(** Memory, globals, data segments and elements first, then the module is linked, then its start function runs.
    0, or the error. *)
Definition m3_LoadModule (rt m : addr) : M Z :=
  _ ← get_m3module m ;
  ms ← get_m3runtime rt ;
  r ← ask "InitModule" [AP m] ;
  if negb (r =? 0) then mret r
  else
    store rt (CM3Runtime (m :: ms)) ;;
    ask "InitStartFunc" [AP m].

Definition m3_FreeModule (p : addr) : M unit := _ ← get_m3module p ; c_free ByM3 p.

Fixpoint free_modules (ms : list addr) : M unit :=
  match ms with
  | [] => mret tt
  | m :: ms => m3_FreeModule m ;; free_modules ms
  end.

Definition m3_FreeRuntime (rt : addr) : M unit :=
  ms ← get_m3runtime rt ; free_modules ms ;; c_free ByM3 rt.

(** strcmp of a name with a string that ends at its first NUL *)
Definition named (name : bytes) (f : M3Function) : bool :=
  match fn_name f with Some n => bool_decide (n = default name (c_string name)) | None => false end.

Fixpoint find_named (name : bytes) (fs : list M3Function) : option nat :=
  match fs with
  | [] => None
  | f :: fs => if named name f then Some 0%nat else S <$> find_named name fs
  end.

Definition compiled (f : M3Function) : M3Function := mkM3Function (fn_name f) (fn_args f) (fn_ret f) true.

(** The first module with a function of that name, compiled now if it was not. *)
Fixpoint find_function (name : bytes) (ms : list addr) : M (Z + (addr * nat)) :=
  match ms with
  | [] => mret (inl m3Err_functionLookupFailed)
  | p :: ms =>
      m ← get_m3module p ;
      match find_named name (m3_functions m) with
      | None => find_function name ms
      | Some i =>
          match m3_functions m !! i with
          | None => fail OutOfBounds
          | Some f =>
              if fn_compiled f then mret (inr (p, i))
              else
                _ ← get_code (m3_code m) ;
                r ← ask "Compile_Function" [AP p; AZ (Z.of_nat i)] ;
                if negb (r =? 0) then mret (inl r)
                else
                  store p (CM3Module (mkM3Module (m3_code m) (<[i := compiled f]> (m3_functions m)))) ;;
                  mret (inr (p, i))
          end
      end
  end.

Definition m3_FindFunction (rt : addr) (name : bytes) : M (Z + (addr * nat)) :=
  ms ← get_m3runtime rt ;
  match ms with
  | [] => mret (inl m3Err_noModules)
  | _ => find_function name ms
  end.

Definition get_function (fn : addr * nat) : M M3Function :=
  m ← get_m3module fn.1 ;
  match m3_functions m !! fn.2 with Some f => mret f | None => fail OutOfBounds end.

(** The arguments as the types of the function have them; a NULL string is read. *)
Fixpoint read_args (tys : list m3_type) (argv : list (option bytes)) : M (option (list Z)) :=
  match tys with
  | [] => mret (Some [])
  | ty :: tys =>
      match argv with
      | [] => fail OutOfBounds
      | a :: argv =>
          match ty with
          | c_m3Type_none => mret None
          | c_m3Type_i32 | c_m3Type_f32 =>
              match a with
              | None => fail NullDeref
              | Some s => r ← read_args tys argv ; mret ((λ l, strtoull s mod 2 ^ 32 :: l) <$> r)
              end
          | c_m3Type_i64 | c_m3Type_f64 =>
              match a with
              | None => fail NullDeref
              | Some s => r ← read_args tys argv ; mret ((λ l, strtoull s :: l) <$> r)
              end
          end
      end
  end.

(** An error, or the first slot of the stack. *)
Definition m3_CallWithArgs (fn : addr * nat) (argv : list (option bytes)) : M (Z + Z) :=
  f ← get_function fn ;
  if fn_compiled f then
    let argc := if bool_decide (fn_name f = Some (lit "_start")) then 0%nat else length argv in
    if negb (argc =? length (fn_args f))%nat then mret (inl m3Err_argumentCountMismatch)
    else
      args ← read_args (fn_args f) argv ;
      match args with
      | None => mret (inl m3Err_unknownArgument)
      | Some l => log "m3_Call" (AZ <$> l) ;; mret (wasm_exec f l)
      end
  else mret (inl m3Err_missingCompiledCode).

Definition m3_Call (fn : addr * nat) : M (Z + Z) := m3_CallWithArgs fn [].

(** ** Classes *)

Definition get_wm (p : addr) : M IJJSWasmModule :=
  c ← load p ; match c with CWasmModule m => mret m | _ => fail TypeConfusion end.
Definition get_wi (p : addr) : M IJJSWasmInstance :=
  c ← load p ; match c with CWasmInstance i => mret i | _ => fail TypeConfusion end.

Definition ijWasmModuleFinalizer (val : JSValue) : M unit :=
  o ← JS_GetOpaque val cls_wasm_module ;
  match o with
  | None => mret tt
  | Some p =>
      m ← get_wm p ;
      (match wm_module m with Some md => m3_FreeModule md | None => mret tt end) ;;
      js_free_opt (wm_bytes m) ;;
      js_free p
  end.

Definition ijWasmInstanceFinalizer (val : JSValue) : M unit :=
  o ← JS_GetOpaque val cls_wasm_instance ;
  match o with
  | None => mret tt
  | Some p =>
      i ← get_wi p ;
      (match wi_module i with
       | Some md => if wi_loaded i then mret tt else m3_FreeModule md
       | None => mret tt
       end) ;;
      (match wi_runtime i with Some rt => m3_FreeRuntime rt | None => mret tt end) ;;
      js_free p
  end.

(** An object of a class over a zeroed structure. *)
Definition new_object (c : class_id) (z : cstruct) : M JSValue :=
  obj ← JS_NewObjectClass c ;
  if JS_IsException obj then mret obj
  else
    o ← js_malloc z ;
    match o with
    | None => JS_FreeValue obj ;; mret JS_EXCEPTION
    | Some p => JS_SetOpaque obj p ;; mret obj
    end.

Definition ijNewWasmModule : M JSValue := new_object cls_wasm_module (CWasmModule (mkWasmModule None None 0)).
Definition ijNewWasmInstance : M JSValue := new_object cls_wasm_instance (CWasmInstance (mkWasmInstance None None false)).

Definition ijWasmModuleGet (obj : JSValue) : M (option addr) := JS_GetOpaque2 obj cls_wasm_module.
Definition ijWasmInstanceGet (obj : JSValue) : M (option addr) := JS_GetOpaque2 obj cls_wasm_instance.

Definition ijThrowWasmError (name : string) (r : Z) : M JSValue :=
  obj ← js_try_new "JS_NewError" (BError []) ;
  s ← JS_NewString (m3Err r) ;
  JS_DefinePropertyValueStr obj "message" s ;;
  s ← JS_NewString (lit name) ;
  JS_DefinePropertyValueStr obj "wasmError" s ;;
  JS_Throw (if JS_IsException obj then JS_NULL else obj).

(** ** Functions *)

(** The strings of the arguments, NULL for one that cannot be converted. *)
Fixpoint call_args (argv : list JSValue) : M (list (option (addr * bytes))) :=
  match argv with
  | [] => mret []
  | v :: argv => s ← JS_ToCString v ; l ← call_args argv ; mret (s :: l)
  end.

Definition arg_string (o : option (addr * bytes)) : option bytes := snd <$> o.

*-*-*

Read the data above and pull out each line that holds the string "list".

Fixpoint free_modules (ms : list addr) : M unit :=
Fixpoint find_named (name : bytes) (fs : list M3Function) : option nat :=
Fixpoint find_function (name : bytes) (ms : list addr) : M (Z + (addr * nat)) :=
Fixpoint read_args (tys : list m3_type) (argv : list (option bytes)) : M (option (list Z)) :=
Definition m3_CallWithArgs (fn : addr * nat) (argv : list (option bytes)) : M (Z + Z) :=
Fixpoint call_args (argv : list JSValue) : M (list (option (addr * bytes))) :=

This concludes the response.